··· Given data ···
Lemma ensureKey_step n : specs n -> forall c w, wp R (ensureKey (S n) c) (key_post c w) w.
Proof.
  intros (_ & _ & _ & Hcrl) c w. open_bodies.
  destruct (PubKey c) as [p|] eqn:Hp.
  { split; [reflexivity|]. split; [reflexivity|]. by cbn; rewrite Hp. }
  assert (forall w' e, grows (store w) (store w') -> key_post c w w' (c, Err e)) as Herr.
  { intros w' e Hg. split; [done|]. split; [reflexivity|done]. }
  assert (forall w' pub priv, grows (store w) (store w') ->
    key_post c w w' (set_keys (Some pub) (Some priv) c, Ok tt)) as Hset.
  { intros w' pub priv Hg. split; [done|]. split; [by apply frame_keys|eauto]. }
  destruct (Mode c).
  - case_bool_decide; [by apply Herr|]. apply wp_bind, wp_kvGet. intros w1 r Hg1 Hr _.
    destruct r as [[|[k0 e] [|? ?]]|e]; [by apply generateKey_spec| |by apply generateKey_spec|by apply Herr].
    case_bool_decide; [by apply Hset|by apply Herr].
  - by apply Herr.
  - intros w1 k [-> _]. destruct k as [[pub priv]|]; [by apply Hset|by apply Herr].
  - by apply Herr.
Qed.

Lemma issue_step n : specs n -> forall c w, wp R (issue (S n) c) (issue_post c w) w.
Proof.
  intros (Hens & Hkey & _ & _) c w. open_bodies. destruct (Issuer c) as [ca|] eqn:Hi.
  - apply wp_bind. eapply wp_mono; [|apply Hkey]. intros w1 [ca1 [[]|e]] (Hg1 & Hf1 & Hk1); cbn [fst snd] in *.
    2:{ split; [done|]. split; [by eapply frame_issuer|done]. }
    apply wp_withCert. eapply wp_mono; [|apply Hkey]. intros w2 [c2 [[]|e]] (Hg2 & Hf2 & Hk2); cbn [fst snd] in *.
    2:{ split; [by etrans|]. split; [etrans; [by eapply frame_issuer|done]|done]. }
    assert (frame c c2) as Hf2' by (etrans; [by eapply frame_issuer|exact Hf2]).
    destruct (PrivKey ca1) as [caKey|]; [|split; [by etrans|]; done].
    apply wp_bind. eapply wp_mono; [|apply Hens]. intros w3 [ca3 [caCert|e]] (Hg3 & Hf3 & _); cbn [fst snd] in *;
      (assert (grows (store w) (store w3)) as Hg by (by repeat (etrans; [eassumption|])));
      (assert (frame c (set_issuer (Some ca3) c2)) as Hf by (by eapply frame_reissue)).
    2:{ split; [done|]. split; [done|done]. }
    destruct (ParseCertificate caCert) as [x|]; [|split; [done|]; split; [done|done]].
    apply wp_bind, issueCertificate_spec; [by apply Hk2|]. intros r Hr.
    split; [done|]. split; [|done]. etrans; [exact Hf|apply frame_isCA].
  - apply wp_withCert. eapply wp_mono; [|apply Hkey]. intros w1 [c1 [[]|e]] (Hg1 & Hf1 & Hk1); cbn [fst snd] in *.
    2:{ split; [done|]. split; [done|done]. }
    destruct (PrivKey c1) as [key|]; [|split; [done|]; done].
    apply wp_bind, issueCertificate_spec; [by apply Hk1|]. intros r Hr. done.
Qed.
(* ===== verification/ClusterConfig.v ===== *)
(** * Cluster configuration

    Models [metropolis/node/core/curator/state_cluster.go]: the TPM and storage
    policies of a cluster, and their protobuf form.  Loading and saving the
    configuration in etcd is in [CuratorState]. *)

From S2P Require Import Prelude Etcd Interfaces Effects.

Module ClusterConfig.
Import Effects.

(** Protobuf enums are open: a value that is none of the named ones (the
    zero value INVALID included) is carried as a number. *)
Inductive TPMMode :=
| TPM_MODE_REQUIRED
| TPM_MODE_BEST_EFFORT
| TPM_MODE_DISABLED
| TPM_MODE_other (n : Z).
#[export] Instance TPMMode_eq_dec : EqDecision TPMMode.
Proof. solve_decision. Defined.

Inductive StorageSecurityPolicy :=
| POLICY_PERMISSIVE
| POLICY_NEEDS_ENCRYPTION
| POLICY_NEEDS_INSECURE
| POLICY_NEEDS_ENCRYPTION_AND_AUTHENTICATION
| POLICY_other (n : Z).
#[export] Instance StorageSecurityPolicy_eq_dec : EqDecision StorageSecurityPolicy.
Proof. solve_decision. Defined.

Inductive NodeStorageSecurity :=
| STORAGE_INSECURE
| STORAGE_ENCRYPTED
| STORAGE_AUTHENTICATED_ENCRYPTED
| STORAGE_other (n : Z).
#[export] Instance NodeStorageSecurity_eq_dec : EqDecision NodeStorageSecurity.
Proof. solve_decision. Defined.

Inductive NodeTPMUsage :=
| NODE_TPM_NOT_PRESENT
| NODE_TPM_PRESENT_BUT_UNUSED
| NODE_TPM_PRESENT_AND_USED
| NODE_TPM_other (n : Z).
#[export] Instance NodeTPMUsage_eq_dec : EqDecision NodeTPMUsage.
Proof. solve_decision. Defined.

(** [Cluster], and [cpb.ClusterConfiguration] as far as it is used. *)
Record Cluster := mkCluster {
  TPMMode_ : TPMMode;
  StorageSecurityPolicy_ : StorageSecurityPolicy
}.
#[export] Instance Cluster_eq_dec : EqDecision Cluster.
Proof. solve_decision. Defined.

Record ClusterConfiguration := mkClusterConfiguration {
  TpmMode : TPMMode;
  StoragePolicy : StorageSecurityPolicy
}.
#[export] Instance ClusterConfiguration_eq_dec : EqDecision ClusterConfiguration.
Proof. solve_decision. Defined.

Definition DefaultClusterConfiguration : Cluster :=
  mkCluster TPM_MODE_REQUIRED POLICY_NEEDS_ENCRYPTION_AND_AUTHENTICATION.

Definition NodeShouldUseTPM (c : Cluster) (available : bool) : result err bool :=
  match TPMMode_ c with
  | TPM_MODE_DISABLED => Ok false
  | TPM_MODE_REQUIRED =>
      guard! available else GoErr "TPM required but not available" in Ok true
  | TPM_MODE_BEST_EFFORT => Ok available
  | TPM_MODE_other _ => Err (GoErr "invalid TPM mode")
  end.

Definition NodeTPMUsage_of (c : Cluster) (have : bool) : result err NodeTPMUsage :=
  use ← NodeShouldUseTPM c have;
  Ok (if have && use then NODE_TPM_PRESENT_AND_USED
      else if have && negb use then NODE_TPM_PRESENT_BUT_UNUSED
      else NODE_TPM_NOT_PRESENT).

Definition NodeStorageSecurity_of (c : Cluster) : result err NodeStorageSecurity :=
  match StorageSecurityPolicy_ c with
  | POLICY_PERMISSIVE => Ok STORAGE_AUTHENTICATED_ENCRYPTED
  | POLICY_NEEDS_ENCRYPTION_AND_AUTHENTICATION => Ok STORAGE_AUTHENTICATED_ENCRYPTED
  | POLICY_NEEDS_ENCRYPTION => Ok STORAGE_ENCRYPTED
  | POLICY_NEEDS_INSECURE => Ok STORAGE_INSECURE
  | POLICY_other _ => Err (GoErr "invalid cluster storage policy %d")
  end.

Definition ValidateNodeStorage (c : Cluster) (ns : NodeStorageSecurity) : result err unit :=
  match StorageSecurityPolicy_ c with
  | POLICY_PERMISSIVE => Ok tt
  | POLICY_NEEDS_INSECURE =>
      guard! bool_decide (ns = STORAGE_INSECURE)
      else Status FailedPrecondition "cluster policy requires insecure node storage" in Ok tt
  | POLICY_NEEDS_ENCRYPTION =>
      match ns with
      | STORAGE_AUTHENTICATED_ENCRYPTED => Ok tt
      | STORAGE_ENCRYPTED => Ok tt
      | _ => Err (Status FailedPrecondition "cluster policy requires encrypted node storage")
      end
  | POLICY_NEEDS_ENCRYPTION_AND_AUTHENTICATION =>
      guard! bool_decide (ns = STORAGE_AUTHENTICATED_ENCRYPTED)
      else Status FailedPrecondition "cluster policy requires encrypted and authenticated node storage" in Ok tt
  | POLICY_other _ => Err (Status Internal "cannot interpret cluster node storage policy")
  end.

Definition mode_ok (m : TPMMode) : bool :=
  match m with
  | TPM_MODE_REQUIRED | TPM_MODE_BEST_EFFORT | TPM_MODE_DISABLED => true
  | TPM_MODE_other _ => false
  end.
Definition policy_ok (p : StorageSecurityPolicy) : bool :=
  match p with
  | POLICY_PERMISSIVE | POLICY_NEEDS_ENCRYPTION_AND_AUTHENTICATION
  | POLICY_NEEDS_ENCRYPTION | POLICY_NEEDS_INSECURE => true
  | POLICY_other _ => false
  end.

Definition clusterFromProto (cc : ClusterConfiguration) : result err Cluster :=
  guard! mode_ok (TpmMode cc) else GoErr "invalid TpmMode: %v" in
  guard! policy_ok (StoragePolicy cc) else GoErr "invalid StorageSecurityPolicy: %v" in
  Ok (mkCluster (TpmMode cc) (StoragePolicy cc)).

Definition ClusterConfigurationFromInitial (icc : ClusterConfiguration) : result err Cluster :=
  clusterFromProto icc.

(** [Cluster.proto]. *)
Definition clusterProto (c : Cluster) : result err ClusterConfiguration :=
  guard! mode_ok (TPMMode_ c) else GoErr "invalid TPMMode %d" in
  guard! policy_ok (StorageSecurityPolicy_ c) else GoErr "invalid StorageSecurityPolicy %d" in
  Ok (mkClusterConfiguration (TPMMode_ c) (StorageSecurityPolicy_ c)).

Definition cluster_ok (c : Cluster) : Prop :=
  mode_ok (TPMMode_ c) = true /\ policy_ok (StorageSecurityPolicy_ c) = true.

Lemma clusterProto_iff c cc :
  clusterProto c = Ok cc <->
  cluster_ok c /\ cc = mkClusterConfiguration (TPMMode_ c) (StorageSecurityPolicy_ c).
Proof.
  unfold clusterProto, cluster_ok. destruct (mode_ok _); [|naive_solver].
  destruct (policy_ok _); naive_solver.
Qed.

Lemma clusterFromProto_iff cc c :
  clusterFromProto cc = Ok c <-> clusterProto c = Ok cc.
Proof.
  rewrite clusterProto_iff. unfold clusterFromProto, cluster_ok.
  destruct cc as [m p], c as [m' p']; simpl.
  destruct (mode_ok m) eqn:Em; [|split; [done|intros [[? _] [= -> ->]]; congruence]].
  destruct (policy_ok p) eqn:Ep; [|split; [done|intros [[_ ?] [= -> ->]]; congruence]].
  naive_solver.
Qed.

(** ** Properties *)

(** What a cluster recommends to a registering node, its policy accepts:
    the recommended storage security passes [ValidateNodeStorage]; a TPM is
    used exactly if there is one and the mode does not disable it, and a
    cluster that requires a TPM refuses a node without one.  Both fail only
    for a configuration that [clusterFromProto] refuses, apart from the missing
    TPM. *)
Theorem cluster_policy c :
  (forall s, NodeStorageSecurity_of c = Ok s -> ValidateNodeStorage c s = Ok tt) /\
  (forall have u, NodeTPMUsage_of c have = Ok u ->
     (u = NODE_TPM_PRESENT_AND_USED <-> have = true /\ TPMMode_ c <> TPM_MODE_DISABLED) /\
     (u = NODE_TPM_NOT_PRESENT <-> have = false) /\
     (TPMMode_ c = TPM_MODE_REQUIRED -> u = NODE_TPM_PRESENT_AND_USED)) /\
  (cluster_ok c <->
     (exists s, NodeStorageSecurity_of c = Ok s) /\ (exists u, NodeTPMUsage_of c true = Ok u)).
Proof.
  destruct c as [m p]. unfold cluster_ok, NodeTPMUsage_of, NodeShouldUseTPM, NodeStorageSecurity_of,
    ValidateNodeStorage. simpl. split; [|split].
  - destruct p; naive_solver.
  - intros [] u; destruct m; naive_solver.
  - destruct m, p; naive_solver.
Qed.

(** [clusterFromProto] and [Cluster.proto] are inverse to each other: each
    accepts exactly what the other produces. *)
Theorem cluster_roundtrip c cc :
  clusterFromProto cc = Ok c <-> clusterProto c = Ok cc.
Proof. apply clusterFromProto_iff. Qed.

End ClusterConfig.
···
*Problem requirements*: Among the entries above, the line containing "(** [Cluster], and", the line containing "else if have", and all lines between them are to be restated word for word; nothing else belongs in the reply.

*Solution for this exercise*:
(** [Cluster], and [cpb.ClusterConfiguration] as far as it is used. *)
Record Cluster := mkCluster {
  TPMMode_ : TPMMode;
  StorageSecurityPolicy_ : StorageSecurityPolicy
}.
#[export] Instance Cluster_eq_dec : EqDecision Cluster.
Proof. solve_decision. Defined.

Record ClusterConfiguration := mkClusterConfiguration {
  TpmMode : TPMMode;
  StoragePolicy : StorageSecurityPolicy
}.
#[export] Instance ClusterConfiguration_eq_dec : EqDecision ClusterConfiguration.
Proof. solve_decision. Defined.

Definition DefaultClusterConfiguration : Cluster :=
  mkCluster TPM_MODE_REQUIRED POLICY_NEEDS_ENCRYPTION_AND_AUTHENTICATION.

Definition NodeShouldUseTPM (c : Cluster) (available : bool) : result err bool :=
  match TPMMode_ c with
  | TPM_MODE_DISABLED => Ok false
  | TPM_MODE_REQUIRED =>
      guard! available else GoErr "TPM required but not available" in Ok true
  | TPM_MODE_BEST_EFFORT => Ok available
  | TPM_MODE_other _ => Err (GoErr "invalid TPM mode")
  end.

Definition NodeTPMUsage_of (c : Cluster) (have : bool) : result err NodeTPMUsage :=
  use ← NodeShouldUseTPM c have;
  Ok (if have && use then NODE_TPM_PRESENT_AND_USED
      else if have && negb use then NODE_TPM_PRESENT_BUT_UNUSED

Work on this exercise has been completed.